On billing projects, there are two common data migration approaches - either cutover the entire billing system at once or bring the new billing system up in parallel with migration-on-renewal to a new policy system. If the old billing system is being retired while choosing to migrate to BillingCenter in one large cutover, the first case, an old billing system is being retired and the new billing system will take over for it starting on a cut-over date.

In cases where the billing system is being replaced while leaving the existing policy system(s) in place, this is the most likely choice. Unlike PolicyCenter and ClaimCenter, there is little reason to implement and roll-out BillingCenter line-by-line, so a data migration to the new system for all lines at once often makes sense.

However, when BillingCenter is being implemented as part of a policy system replacement project, the choice is less obvious. Instead of doing a full cutover, it is often easier to migrate the ownership of policy billing into BillingCenter as the ownership of the policies themselves is migrated into PolicyCenter. In this way, the old policy system continues to be integrated only with the old billing system, and no data migration is required beyond the effort to migrate the policies into PolicyCenter on renewal.

The most important advantage of the full cutover approach is that it allows a single bill to be sent to the customer and a single commission statement to be sent to the agent. If the billing for all policies is not migrated at the same time, account-level direct billing or agency billing would produce separate bills for the policies being managed in the prior system versus those managed in the new system.

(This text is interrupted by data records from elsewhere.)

(* ===== verification/KState.v ===== *)
(** * The process table and the kernel state around it (kernel/proc.h,
    kernel/sched.h, kernel/param.h)

    [struct proc], [struct trapframe] and the globals of kernel/proc.c,
    kernel/sched*.c and kernel/trap.c that the process and scheduling code
    reads and writes, as one record passed explicitly; the accesses to a table
    entry under its lock. *)
From stdpp Require Import base list strings gmap.
From Stdlib Require Import ZArith Lia.
From S2P Require Import Prelude Spinlock.

(** kernel/param.h *)
Definition NPROC : nat := 64.
Definition NCPU : nat := 8.
Definition NOFILE : nat := 16.

(** enum procstate (kernel/proc.h) *)
Inductive procstate : Type :=
| UNUSED | USED | SLEEPING | RUNNABLE | RUNNING | ZOMBIE.

#[global] Instance procstate_eq_dec : EqDecision procstate.
Proof. solve_decision. Defined.

(** The integer value of the enumerator. *)
Definition procstate_num (s : procstate) : nat :=
  match s with
  | UNUSED => 0 | USED => 1 | SLEEPING => 2 | RUNNABLE => 3 | RUNNING => 4 | ZOMBIE => 5
  end.
Definition PROC_STATE_COUNT : nat := 6.

(** enum sched_policy (kernel/sched.h) *)
Definition SCHED_RR : Z := 0.
Definition SCHED_STATIC_PRIORITY : Z := 1.
Definition SCHED_MLFQ : Z := 2.
Definition SCHED_POLICY_COUNT : Z := 3.
(** The default of kernel/sched.h when the build does not override it. *)
Definition SCHED_DEFAULT_POLICY : Z := SCHED_RR.
Definition SCHED_DEFAULT_PRIORITY : Z := 0.
Definition SCHED_DEFAULT_QUEUE_LEVEL : Z := 0.
Definition SCHED_RR_TIME_SLICE : Z := 1.
Definition SCHED_MLFQ_LEVELS : Z := 3.
Definition SCHED_MLFQ_TIME_SLICE_0 : Z := 1.
Definition SCHED_MLFQ_TIME_SLICE_1 : Z := 2.
Definition SCHED_MLFQ_TIME_SLICE_2 : Z := 4.
Definition SCHED_MLFQ_AGING_THRESHOLD : Z := 8.

(** A wait channel: the address of the object a process waits for. *)
Inductive waitchan : Type :=
| ChProc (i : nat)        (* a struct proc, for wait() *)
| ChTicks                 (* &ticks *)
| ChLog                   (* &log *)
| ChAddr (a : Z).         (* any other kernel object *)

#[global] Instance waitchan_eq_dec : EqDecision waitchan.
Proof. solve_decision. Defined.

(** struct trapframe (kernel/proc.h) *)
Record trapframe : Type := mkTrapframe {
  kernel_satp : Z; kernel_sp : Z; kernel_trap : Z; epc : Z; kernel_hartid : Z;
  tf_ra : Z; tf_sp : Z; tf_gp : Z; tf_tp : Z; tf_t0 : Z; tf_t1 : Z; tf_t2 : Z;
  tf_s0 : Z; tf_s1 : Z; tf_a0 : Z; tf_a1 : Z; tf_a2 : Z; tf_a3 : Z; tf_a4 : Z;
  tf_a5 : Z; tf_a6 : Z; tf_a7 : Z; tf_s2 : Z; tf_s3 : Z; tf_s4 : Z; tf_s5 : Z;
  tf_s6 : Z; tf_s7 : Z; tf_s8 : Z; tf_s9 : Z; tf_s10 : Z; tf_s11 : Z; tf_t3 : Z;
  tf_t4 : Z; tf_t5 : Z; tf_t6 : Z
}.
#[global] Instance eta_trapframe : Eta trapframe := fun t =>
  mkTrapframe (kernel_satp t) (kernel_sp t) (kernel_trap t) (epc t) (kernel_hartid t)
    (tf_ra t) (tf_sp t) (tf_gp t) (tf_tp t) (tf_t0 t) (tf_t1 t) (tf_t2 t)
    (tf_s0 t) (tf_s1 t) (tf_a0 t) (tf_a1 t) (tf_a2 t) (tf_a3 t) (tf_a4 t)
    (tf_a5 t) (tf_a6 t) (tf_a7 t) (tf_s2 t) (tf_s3 t) (tf_s4 t) (tf_s5 t)
    (tf_s6 t) (tf_s7 t) (tf_s8 t) (tf_s9 t) (tf_s10 t) (tf_s11 t) (tf_t3 t)
    (tf_t4 t) (tf_t5 t) (tf_t6 t).

(** struct context (kernel/proc.h) as allocproc uses it: the return address,
    the stack pointer and the twelve callee-saved registers. *)
Record context : Type := mkContext { ctx_ra : Z; ctx_sp : Z; ctx_s : list Z }.
#[global] Instance eta_context : Eta context := fun c =>
  mkContext (ctx_ra c) (ctx_sp c) (ctx_s c).

(** struct proc (kernel/proc.h).  Pointers to other tables are their index or
    address, 0 standing for the null pointer of [ofile], [cwd], [pagetable]
    and [trapframe]. *)
Record proc : Type := mkProc {
  lock : spinlock;
  state : procstate;
  chan : option waitchan;
  killed : Z;
  xstate : Z;
  pid : Z;
  priority : Z;
  queue_level : Z;
  time_slice : Z;
  run_time : Z;
  ready_count : Z;
  ready_ticks : Z;
  ready_since : Z;
  total_ready_time : Z;
  wait_count : Z;
  schedule_count : Z;
  create_tick : Z;
  first_run_tick : Z;
  exit_tick : Z;
  state_stat : list Z;
  sched_policy : Z;
  parent : option nat;
  kstack : Z;
  sz : Z;
  pagetable : Z;
  trapframe_ptr : Z;
  p_context : context;
  ofile : list Z;
  cwd : Z;
  name : list Z
}.
#[global] Instance eta_proc : Eta proc := fun p =>
  mkProc (lock p) (state p) (chan p) (killed p) (xstate p) (pid p) (priority p)
    (queue_level p) (time_slice p) (run_time p) (ready_count p) (ready_ticks p)
    (ready_since p) (total_ready_time p) (wait_count p) (schedule_count p)
    (create_tick p) (first_run_tick p) (exit_tick p) (state_stat p) (sched_policy p)
    (parent p) (kstack p) (sz p) (pagetable p) (trapframe_ptr p) (p_context p)
    (ofile p) (cwd p) (name p).

(** The globals of kernel/proc.c, kernel/sched.c, kernel/sched_rr.c,
    kernel/sched_priority.c, kernel/sched_mlfq.c and kernel/trap.c.  [mycpu] is
    the entry of cpus[] of the executing hart, [hartid] its tp register;
    [strategies] holds the registered strategy objects by their identity;
    [tframes] maps the address of a page used as a struct trapframe to it;
    [env] is the state of the memory and file layers below (see [Proc]).
    [kclock] counts the acquisitions of process locks, which is where other
    CPUs get to run (see [Interference]). *)
Record kst (E : Type) : Type := mkKst {
  ticks : Z;
  current_sched_policy : Z;
  strategies : list (option nat);
  procs : list proc;
  nextpid : Z;
  initproc : option nat;
  hartid : nat;
  mycpu : cpu;
  rr_cursor : list nat;
  priority_cursor : list nat;
  mlfq_cursor : list nat;
  wait_lock : spinlock;
  pid_lock : spinlock;
  tframes : gmap Z trapframe;
  env : E;
  kclock : nat
}.
Arguments mkKst {E}.
Arguments ticks {E} _.
Arguments current_sched_policy {E} _.
Arguments strategies {E} _.
Arguments procs {E} _.
Arguments nextpid {E} _.
Arguments initproc {E} _.
Arguments hartid {E} _.
Arguments mycpu {E} _.
Arguments rr_cursor {E} _.
Arguments priority_cursor {E} _.
Arguments mlfq_cursor {E} _.
Arguments wait_lock {E} _.
Arguments pid_lock {E} _.
Arguments tframes {E} _.
Arguments env {E} _.
Arguments kclock {E} _.
#[global] Instance eta_kst E : Eta (kst E) := fun k =>
  mkKst (ticks k) (current_sched_policy k) (strategies k) (procs k) (nextpid k)
    (initproc k) (hartid k) (mycpu k) (rr_cursor k) (priority_cursor k)
    (mlfq_cursor k) (wait_lock k) (pid_lock k) (tframes k) (env k) (kclock k).

(** ** Other CPUs

    While this CPU does not hold an entry's lock, other CPUs may acquire it,
    change the entry and release it.  An [Interference] says what they have
    done to the table by the time of the [n]-th acquisition: they leave the
    entries this CPU has locked alone and their own locks released. *)
Class Interference : Type := {
  interfere : nat -> list proc -> list proc;
  interfere_length n t : length (interfere n t) = length t;
  interfere_locked n t i p :
    t !! i = Some p -> locked (lock p) <> 0 -> interfere n t !! i = Some p;
  interfere_unlocked n t i p q :
    t !! i = Some p -> lk_free (lock p) -> interfere n t !! i = Some q ->
    lk_free (lock q)
}.

(** No other CPU runs: the single-hart configuration of the experiments. *)
Definition quiet : Interference.
Proof.
  refine {| interfere := fun _ t => t |}; try done.
  intros n t i p q Hp Hf Hq. rewrite Hp in Hq. by simplify_eq.
Defined.

Section Access.
Context {E : Type} {I : Interference}.

(** acquire(&proc[i].lock), release(&proc[i].lock) *)
Definition acquire_proc (i : nat) : M (kst E) unit := fun k =>
  let t := interfere (kclock k) (procs k) in
  match t !! i with
  | None => UB
  | Some p =>
      obind (acquire (hartid k) (mycpu k) (lock p)) (fun r =>
        Ok (tt, k <| procs := <[i := p <| lock := snd r |>]> t |>
                  <| mycpu := fst r |> <| kclock ::= S |>))
  end.

Definition release_proc (i : nat) : M (kst E) unit := fun k =>
  match procs k !! i with
  | None => UB
  | Some p =>
      obind (release (hartid k) (mycpu k) (lock p)) (fun r =>
        Ok (tt, k <| procs := <[i := p <| lock := snd r |>]> (procs k) |>
                  <| mycpu := fst r |>))
  end.

(** Reading and assigning fields of proc[i]. *)
Definition read_proc (i : nat) : M (kst E) proc := fun k =>
  match procs k !! i with
  | None => UB
  | Some p => Ok (p, k)
  end.

Definition modify_proc (i : nat) (f : proc -> proc) : M (kst E) unit := fun k =>
  match procs k !! i with
  | None => UB
  | Some p => Ok (tt, k <| procs := <[i := f p]> (procs k) |>)
  end.

End Access.

(** ** Well-formed states and lemmas on critical sections *)
Definition locks_free (t : list proc) : Prop :=
  forall i p, t !! i = Some p -> lk_free (lock p).

Record kwf {E} (k : kst E) : Prop := {
  kwf_procs : length (procs k) = NPROC;
  kwf_cpu : cpu_wf (mycpu k);
  kwf_hart : (hartid k < NCPU)%nat;
  kwf_rr : length (rr_cursor k) = NCPU /\ Forall (fun n => (n < NPROC)%nat) (rr_cursor k);
  kwf_prio : length (priority_cursor k) = NCPU /\
             Forall (fun n => (n < NPROC)%nat) (priority_cursor k);
  kwf_mlfq : length (mlfq_cursor k) = NCPU /\
             Forall (fun n => (n < NPROC)%nat) (mlfq_cursor k)
}.

(** A cursor array of a strategy: one table index per CPU. *)
Definition cursor_ok (c : list nat) : Prop :=
  length c = NCPU /\ Forall (fun n => (n < NPROC)%nat) c.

ClaimCenter Migration Approach

ClaimCenter implementation projects often deploy in waves across certain lines of business, regional locales, or organizational teams. For example, customers may choose a migration approach that allows most end users to work solely in the new ClaimCenter system but requires a small subset of users who support claims across different lines of business or office to work on two systems for a short time while the legacy system is gradually phased out.

To achieve this phased rollout plan, carriers often want to migrate all open claims owned by an office or set of users within a tight timeframe (e.g. a single weekend). A direct-to-database approach can most efficiently process large volumes of claims data quickly. Since claim data is typically far less complex than policy data, it is also more reasonable to migrate directly to the database.

Carriers may also want to migrate several years of previously closed claims, both to preserve history when shutting down the prior system and to allow these claims to be reopened (e.g. to process a supplementary payment). This can be done either as part of the initial data migration or after go-live. Carriers frequently prefer the latter approach to reduce the volume of data to cleanse, validate, and migrate during the short cutover window, thereby reducing risk.

As an alternative to a large bulk migration of open claims, carriers with predominantly short-tailed claims may choose to run off most claims in the prior system. This is particularly beneficial for carriers with a large percentage of open claims that will close within a short timeframe. The few claims that remain open after the run-off period can be migrated manually, and then the legacy system can be shut down. This approach greatly reduces or eliminates the expense of cleansing data and developing migration code.